Tymur Rustamov

Personal information
- Full name: Tymur Rustamov
- Date of birth: 8 March 1989 (age 36)
- Place of birth: Slavutych, Soviet Union (now Ukraine)
- Height: 1.85 m (6 ft 1 in)
- Position(s): Defender

Youth career
- 2001–2006: Slavutych
- 2004–2005: Yunist Chernihiv
- 2004–2005: SDYuShOR Desna

Senior career*
- Years: Team / Apps / (Gls)
- 2005–2008: Desna Chernihiv / 69 / (4)
- 2008–2009: Desna-2 Chernihiv / 8 / (0)
- 2009–2010: Desna Chernihiv / 4 / (0)
- 2010–2011: Skala Stryi / 19 / (2)
- 2011: Skala Stryi 2 / 1 / (0)
- 2011–2013: Skala Stryi / 42 / (2)
- 2011–2013: Desna Chernihiv / 2 / (8)
- 2013–2014: Nyva Ternopil / 8 / (0)
- 2014–2016: Obolon Kyiv / 25 / (2)
- 2016–2017: Bukovyna / 13 / (1)

= Tymur Rustamov =

Ukrainian footballer

Tymur Rustamov (Рустамов Тимур Рашидович; born 8 March 1989) is a retired Ukrainian football defender.

==Career==
In the championship of Ukraine (DUFL) he played for the teams Slavutych, Yunist Chernihiv and Desna Chernihiv, where he played a total of 53 matches and scored 19 goals. He made his professional debut in the 2005/06 season in a match between Desna Chernihiv and Brzezany's Sokol, and at the end of the season Timur won gold medals in the Second League of Ukraine.
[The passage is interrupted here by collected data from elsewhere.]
(* ===== verification/Bus.v ===== *)
(** * internal/bus: events and the in-memory bus

    bus.go (the event format, the schema check, the key envelope) and
    memory/memory.go (subscriber channels guarded by one lock: every method is
    one atomic step). *)

From S2P Require Import Prelude GoStrings Chan Crypto Json.

(** ** bus.go *)
Definition SupportedEventSchema : gostring := str "realtime-event-v1".

Record EncryptedPayload := mkEncryptedPayload {
  ep_Algorithm : gostring;
  ep_Version : gostring;
  ep_SuiteID : Z;
  ep_EncapsulatedKey : gostring;
  ep_WrappedKey : gostring;
  ep_Nonce : gostring;
  ep_PayloadNonce : gostring;
  ep_Ciphertext : gostring;
}.

Record EncryptedEvent := mkEncryptedEvent {
  ee_Schema : gostring;
  ee_EventID : gostring;
  ee_TenantID : gostring;
  ee_AppID : gostring;
  ee_TopicID : gostring;
  ee_Type : gostring;
  ee_EntityID : gostring;
  ee_Version : Z;                (* int64 *)
  ee_OriginUserID : gostring;
  ee_UserID : gostring;
  ee_CreatedAt : Time;
  ee_Crypto : EncryptedPayload;
  ee_RawChannel : gostring;
  ee_RoutingKey : gostring;
}.

Definition IsSchemaSupported (e : EncryptedEvent) : bool :=
  bool_decide (ee_Schema e = []) || bool_decide (ee_Schema e = SupportedEventSchema).

Definition ToEnvelope (e : EncryptedEvent) : WrappedKeyEnvelope :=
  let c := ee_Crypto e in
  mkEnvelope (ep_Algorithm c) (ep_Version c) (ep_SuiteID c) (ep_EncapsulatedKey c) (ep_Nonce c) (ep_WrappedKey c).

(** ** memory/memory.go

    Channels are shared with the readers, so they live in a store indexed by
    identity; [subscribers] lists the identities the bus still feeds. *)
Record MemBus := mkMemBus {
  chans : gmap positive (chan EncryptedEvent);
  nextChan : positive;
  subscribers : list positive;
  mb_closed : bool;
  bufferSize : Z;
}.

Inductive BusErr := ErrBusClosed | ErrBusUnavailable.

Definition NewBus (bufferSize : Z) : MemBus :=
  mkMemBus ∅ 1 [] false (if decide (bufferSize ≤ 0)%Z then 1024%Z else bufferSize).

Definition Subscribe : M MemBus (result BusErr positive) := λ b,
  if mb_closed b then Some (Err ErrBusClosed, b)
  else
    let ch := nextChan b in
    Some (Ok ch, mkMemBus (<[ch := make_chan (Z.to_nat (bufferSize b))]> (chans b)) (Pos.succ ch)
                   (subscribers b ++ [ch]) false (bufferSize b)).

(** Closing one channel; a missing channel cannot happen, a closed one panics. *)
Definition close_one (ch : positive) : M MemBus () := λ b,
  match chans b !! ch with
  | None => None
  | Some c =>
      match close_chan c with
      | None => None
      | Some c' => Some ((), mkMemBus (<[ch := c']> (chans b)) (nextChan b) (subscribers b) (mb_closed b) (bufferSize b))
      end
  end.

(** The goroutine of [Subscribe] once its context is done: remove the first
    occurrence of the channel and close it; nothing if it is gone. *)
Fixpoint remove_first (ch : positive) (l : list positive) : option (list positive) :=
  match l with
  | [] => None
  | x :: l' => if decide (x = ch) then Some l' else (x ::.) <$> remove_first ch l'
  end.

Definition context_done (ch : positive) : M MemBus () :=
  subs ← gets subscribers;
  match remove_first ch subs with
  | None => mret ()
  | Some subs' =>
      modify (λ b, mkMemBus (chans b) (nextChan b) subs' (mb_closed b) (bufferSize b)) ;;
      close_one ch
  end.

(** [select { case sub <- event: default: }] *)
Definition send_one (ev : EncryptedEvent) (ch : positive) : M MemBus () := λ b,
  match chans b !! ch with
  | None => None
  | Some c =>
      match try_send ev c with
      | None => None
      | Some (_, c') => Some ((), mkMemBus (<[ch := c']> (chans b)) (nextChan b) (subscribers b) (mb_closed b) (bufferSize b))
      end
  end.

Definition Publish (event : EncryptedEvent) : M MemBus () :=
  isClosed ← gets mb_closed;
  if isClosed : bool then mret ()
  else subs ← gets subscribers; for_range subs (send_one event).

Definition Health (b : MemBus) : result BusErr () := if mb_closed b then Err ErrBusClosed else Ok ().

Definition mem_Check (b : MemBus) : result BusErr () := Health b.
Definition mem_Name : gostring := str "memory_event_bus".

Definition Close : M MemBus () :=
  isClosed ← gets mb_closed;
  if isClosed : bool then mret ()
  else
    modify (λ b, mkMemBus (chans b) (nextChan b) (subscribers b) true (bufferSize b)) ;;
    subs ← gets subscribers;
    for_range subs close_one ;;
    modify (λ b, mkMemBus (chans b) (nextChan b) [] (mb_closed b) (bufferSize b)).

(** A subscriber takes the next event. *)
Definition receive (ch : positive) : M MemBus (option EncryptedEvent) := λ b,
  match chans b !! ch with
  | None => None
  | Some c =>
      match recv c with
      | Received ev c' =>
          Some (Some ev, mkMemBus (<[ch := c']> (chans b)) (nextChan b) (subscribers b) (mb_closed b) (bufferSize b))
      | _ => Some (None, b)
      end
  end.

(** ** Invariant: the listed channels are exactly the open ones *)
Record bus_inv (b : MemBus) : Prop := {
  bi_nodup : NoDup (subscribers b);
  bi_open : ∀ ch c, chans b !! ch = Some c → (ch ∈ subscribers b ↔ is_closed c = false);
  bi_known : ∀ ch, ch ∈ subscribers b → is_Some (chans b !! ch);
  bi_fresh : ∀ ch, is_Some (chans b !! ch) → (ch < nextChan b)%positive;
  bi_closed : mb_closed b = true → subscribers b = [];
  bi_bound : ∀ ch c, chans b !! ch = Some c → chan_wf c;
}.

Lemma NewBus_inv n : bus_inv (NewBus n).
Proof.
  split; simpl; try done; try (intros ? [? ?]; done); [constructor|].
  intros ch. by rewrite elem_of_nil.
Qed.

(** An update of one channel that keeps its open flag keeps the invariant. *)
Lemma bus_inv_update b ch c c' :
  bus_inv b → chans b !! ch = Some c → is_closed c' = is_closed c → chan_wf c' →
  bus_inv (mkMemBus (<[ch := c']> (chans b)) (nextChan b) (subscribers b) (mb_closed b) (bufferSize b)).
Proof.
  intros [I1 I2 I3 I4 I5 I6] Hc Hcl Hwf. split; simpl; try done.
  - intros ch0 c0. destruct (decide (ch0 = ch)) as [->|].
    + rewrite lookup_insert_eq. intros [= <-]. rewrite Hcl. by apply I2.
    + rewrite lookup_insert_ne by done. apply I2.
  - intros ch0 H0. destruct (decide (ch0 = ch)) as [->|]; [rewrite lookup_insert_eq; eauto|].
    rewrite lookup_insert_ne by done. by apply I3.
  - intros ch0. destruct (decide (ch0 = ch)) as [->|]; [intros _; eauto|].
    rewrite lookup_insert_ne by done. apply I4.
  - intros ch0 c0. destruct (decide (ch0 = ch)) as [->|].
    + rewrite lookup_insert_eq. by intros [= <-].
    + rewrite lookup_insert_ne by done. apply I6.
Qed.

Lemma Subscribe_inv b : bus_inv b → wp Subscribe (λ _ b', bus_inv b') b.
Proof.
  intros Hi. pose proof Hi as [I1 I2 I3 I4 I5 I6]. unfold wp, Subscribe.
  destruct (mb_closed b) eqn:E; [done|].
  assert (chans b !! nextChan b = None) as Hn.
  { apply eq_None_not_Some. intros ?%I4. lia. }
  assert (nextChan b ∉ subscribers b) as Hns by (intros ?%I3%I4; lia).
  split; simpl; try done.
  - apply NoDup_app. split_and!; [done| |apply NoDup_singleton]. intros x Hx ->%list_elem_of_singleton. done.
  - intros ch c. rewrite elem_of_app, list_elem_of_singleton. destruct (decide (ch = nextChan b)) as [->|].
    + rewrite lookup_insert_eq. intros [= <-]. simpl. tauto.
    + rewrite lookup_insert_ne by done. intros Hc. rewrite <- (I2 _ _ Hc). tauto.
  - intros ch. rewrite elem_of_app, list_elem_of_singleton. destruct (decide (ch = nextChan b)) as [->|].
    + rewrite lookup_insert_eq. eauto.
    + rewrite lookup_insert_ne by done. intros [?| ->]; [by apply I3|done].
  - intros ch. destruct (decide (ch = nextChan b)) as [->|]; [intros _; lia|].
    rewrite lookup_insert_ne by done. intros ?%I4. lia.
  - intros ch c. destruct (decide (ch = nextChan b)) as [->|].
    + rewrite lookup_insert_eq. intros [= <-]. apply make_chan_wf.
    + rewrite lookup_insert_ne by done. apply I6.
Qed.

Lemma Publish_inv b ev : bus_inv b → wp (Publish ev) (λ _ b', bus_inv b') b.
Proof.
  intros Hi. unfold Publish. wp_step. wp_step. destruct (mb_closed b); [by apply wp_ret|].
  wp_step. wp_step.
  eapply (wp_for_range _ _ (λ _ b', bus_inv b' ∧ subscribers b' = subscribers b)); [done| |by intros ? []].
  intros dn ch rest b' Hl [Hi' Hs]. unfold wp, send_one.
  assert (ch ∈ subscribers b') as Hch by (rewrite Hs, Hl; set_solver).
  destruct (bi_known _ Hi' ch Hch) as [c Hc]. rewrite Hc.
  assert (is_closed c = false) as Hcl by by apply (bi_open _ Hi' ch c Hc).
  destruct (try_send ev c) as [[ok c']|] eqn:E; [|unfold try_send in E; rewrite Hcl in E; by case_decide].
  destruct (try_send_wf _ _ _ _ E (bi_bound _ Hi' _ _ Hc)) as (W1 & _ & W3).
  split; [by eapply bus_inv_update|done].
Qed.

Lemma remove_first_spec ch l l' :
  remove_first ch l = Some l' → NoDup l → ch ∈ l ∧ NoDup l' ∧ ∀ x, x ∈ l' ↔ x ∈ l ∧ x ≠ ch.
Proof.
  revert l'. induction l as [|y l IH]; intros l'; simpl; [done|]. case_decide as E.
  - intros [= ->] [Hy Hnd]%NoDup_cons. subst y. split_and!; [left|done|]. intros x. set_solver.
  - destruct (remove_first ch l) as [l0|] eqn:E0; simpl; [|done]. intros [= <-] [Hy Hnd]%NoDup_cons.
    destruct (IH _ eq_refl Hnd) as (H1 & H2 & H3). split_and!; [by right| |].
    + apply NoDup_cons. split; [|done]. by rewrite H3; intros [].
    + intros x. rewrite !elem_of_cons, H3. naive_solver.
Qed.

Lemma context_done_inv b ch : bus_inv b → wp (context_done ch) (λ _ b', bus_inv b') b.
Proof.
  intros Hi. unfold context_done. wp_step. wp_step.
  destruct (remove_first ch (subscribers b)) as [l|] eqn:E; [|by apply wp_ret].
  destruct (remove_first_spec _ _ _ E (bi_nodup _ Hi)) as (H1 & H2 & H3).
  wp_step. wp_step. unfold wp, close_one. simpl.
  destruct (bi_known _ Hi ch H1) as [c Hc]. rewrite Hc. unfold close_chan.
  rewrite (proj1 (bi_open _ Hi ch c Hc) H1). destruct Hi as [I1 I2 I3 I4 I5 I6]. split; simpl; try done.
  - intros ch0 c0. rewrite H3. destruct (decide (ch0 = ch)) as [->|].
    + rewrite lookup_insert_eq. intros [= <-]. simpl. naive_solver.
    + rewrite lookup_insert_ne by done. intros Hc0. rewrite (I2 _ _ Hc0). naive_solver.
  - intros ch0 [H0 Hne]%H3. rewrite lookup_insert_ne by done. by apply I3.
  - intros ch0. destruct (decide (ch0 = ch)) as [->|]; [intros _; eauto|].
    rewrite lookup_insert_ne by done. apply I4.
  - intros Hcl. rewrite I5 in H1 by done. by apply elem_of_nil in H1.
  - intros ch0 c0. destruct (decide (ch0 = ch)) as [->|].
    + rewrite lookup_insert_eq. intros [= <-]. unfold chan_wf. simpl. by apply (I6 _ _ Hc).
    + rewrite lookup_insert_ne by done. apply I6.
Qed.

(** State of the closing loop: the channels [dn] are closed, the others as
    before. *)
Record closing (b : MemBus) (dn : list positive) (b' : MemBus) : Prop := {
  cl_subs : subscribers b' = subscribers b;
  cl_next : nextChan b' = nextChan b;
  cl_flag : mb_closed b' = true;
  cl_chan : ∀ ch, chans b' !! ch =
    (λ c, if decide (ch ∈ dn) then Chan (buf c) (cap c) true else c) <$> chans b !! ch;
}.

Lemma Close_inv b : bus_inv b → wp Close (λ _ b', bus_inv b' ∧ mb_closed b' = true) b.
Proof.
  intros Hi. unfold Close. wp_step. wp_step. destruct (mb_closed b) eqn:E; [by apply wp_ret|].
  wp_step. wp_step. wp_step. wp_step. simpl. wp_step.
  eapply (wp_for_range _ _ (closing b)).
  - split; try done. intros ch. simpl. destruct (chans b !! ch); [|done]. done.
  - intros dn ch rest b' Hl [C1 C2 C3 C4]. unfold wp, close_one.
    assert (ch ∈ subscribers b) as Hch by (rewrite Hl; set_solver).
    assert (ch ∉ dn) as Hdn.
    { pose proof (bi_nodup _ Hi) as Hnd. rewrite Hl in Hnd. apply NoDup_app in Hnd as (_ & Hnd & _).
      intros ?%Hnd. set_solver. }
    destruct (bi_known _ Hi ch Hch) as [c Hc]. rewrite C4, Hc. simpl. rewrite decide_False by done.
    unfold close_chan. rewrite (proj1 (bi_open _ Hi ch c Hc) Hch).
    split; simpl; try done. intros ch0. destruct (decide (ch0 = ch)) as [->|].
    + rewrite lookup_insert_eq, Hc. simpl. by rewrite decide_True by set_solver.
    + rewrite lookup_insert_ne by done. rewrite C4. destruct (chans b !! ch0); [|done]. simpl.
      f_equal. repeat case_decide; set_solver.
  - intros b' [C1 C2 C3 C4]. wp_step. destruct Hi as [I1 I2 I3 I4 I5 I6].
    split; [|done]. split; simpl; try done.
    + constructor.
    + intros ch c. rewrite elem_of_nil, C4. intros (c0 & Hc0 & ->)%fmap_Some.
      split; [done|]. case_decide as Hd; [done|]. intros Hcl. by apply (I2 _ _ Hc0) in Hcl.
    + intros ch. by rewrite elem_of_nil.
    + intros ch. rewrite C4, C2. rewrite fmap_is_Some. apply I4.
    + intros ch c. rewrite C4. intros (c0 & Hc0 & ->)%fmap_Some. apply I6 in Hc0. by case_decide.
Qed.

Lemma receive_inv b ch : bus_inv b → is_Some (chans b !! ch) → wp (receive ch) (λ _ b', bus_inv b') b.
Proof.
  intros Hi [c Hc]. unfold wp, receive. rewrite Hc. destruct (recv c) as [ev c'| |] eqn:E; try done.
  destruct (recv_wf _ _ _ E (bi_bound _ Hi _ _ Hc)) as (W1 & _ & W3). by eapply bus_inv_update.
Qed.

(** ** Runs *)
Inductive bus_op :=
| BSubscribe | BContextDone (ch : positive) | BPublish (ev : EncryptedEvent) | BReceive (ch : positive) | BClose.

Definition bus_exec (op : bus_op) : M MemBus () :=
  match op with
  | BSubscribe => Subscribe ;; mret ()
  | BContextDone ch => context_done ch
  | BPublish ev => Publish ev
  | BReceive ch => receive ch ;; mret ()
  | BClose => Close
  end.

Definition bus_callable (op : bus_op) (b : MemBus) : Prop :=
  match op with BReceive ch => is_Some (chans b !! ch) | _ => True end.

Inductive bus_step : MemBus → MemBus → Prop :=
| bus_call op b b' : bus_callable op b → bus_exec op b = Some ((), b') → bus_step b b'.

Lemma bus_exec_inv op b : bus_inv b → bus_callable op b → wp (bus_exec op) (λ _ b', bus_inv b') b.
Proof.
  intros Hi Hc. destruct op; simpl.
  - wp_step. eapply wp_mono; [by apply Subscribe_inv|]. intros. by apply wp_ret.
  - by apply context_done_inv.
  - by apply Publish_inv.
  - wp_step. eapply wp_mono; [by apply receive_inv|]. intros. by apply wp_ret.
  - eapply wp_mono; [by apply Close_inv|]. by intros ? ? [].
Qed.

Lemma bus_reach b b' : rtc bus_step b b' → bus_inv b → bus_inv b'.
Proof.
  induction 1 as [|b b1 b2 Hstep _ IH]; [done|]. intros Hi. apply IH.
  destruct Hstep as [op b b1 Hc E]. pose proof (bus_exec_inv op b Hi Hc) as H. unfold wp in H. by rewrite E in H.
Qed.

(** Whatever the order of subscriptions, cancellations, publications,
    receptions and closings, no call on the in-memory bus panics (no channel is
    closed twice, none is written after its close), and the channels the bus
    feeds are exactly the ones still open. *)
Theorem memory_bus_safe n b op :
  rtc bus_step (NewBus n) b → bus_callable op b →
  (∃ b', bus_exec op b = Some ((), b'))
  ∧ ∀ ch c, chans b !! ch = Some c → (ch ∈ subscribers b ↔ is_closed c = false).
Proof.
  intros Hrun Hc. pose proof (bus_reach _ _ Hrun (NewBus_inv n)) as Hi. split.
  - destruct (wp_run _ _ _ (bus_exec_inv op b Hi Hc)) as ([] & b' & E & _). eauto.
  - apply Hi.
Qed.

Definition demo_bus : MemBus :=
  mkMemBus {[1%positive := make_chan 8]} 2 [1%positive] false 8.

Lemma memory_bus_safe_witness :
  ∃ b', bus_exec BClose demo_bus = Some ((), b').
Proof.
  apply (memory_bus_safe 8 demo_bus BClose); [|exact I].
  apply rtc_once. apply (bus_call BSubscribe); [exact I|vm_compute; reflexivity].
Defined.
The player spent most of his career in various clubs of the first and second leagues of Ukrainian football. In particular, in such clubs as Desna (Chernihiv), Skala (Stryi), Niva (Ternopil) and Obolon-Brovar (Kyiv). With the latter he became a silver medalist of the Second League of Ukraine.

In the winter of 2016 he moved to Bukovyna. On December 1, 2016, he stopped cooperating with the Chernivtsi team. At the end of February 2017, he signed a contract with Obolon-Brovar (Kyiv), but left the team in June of the same year.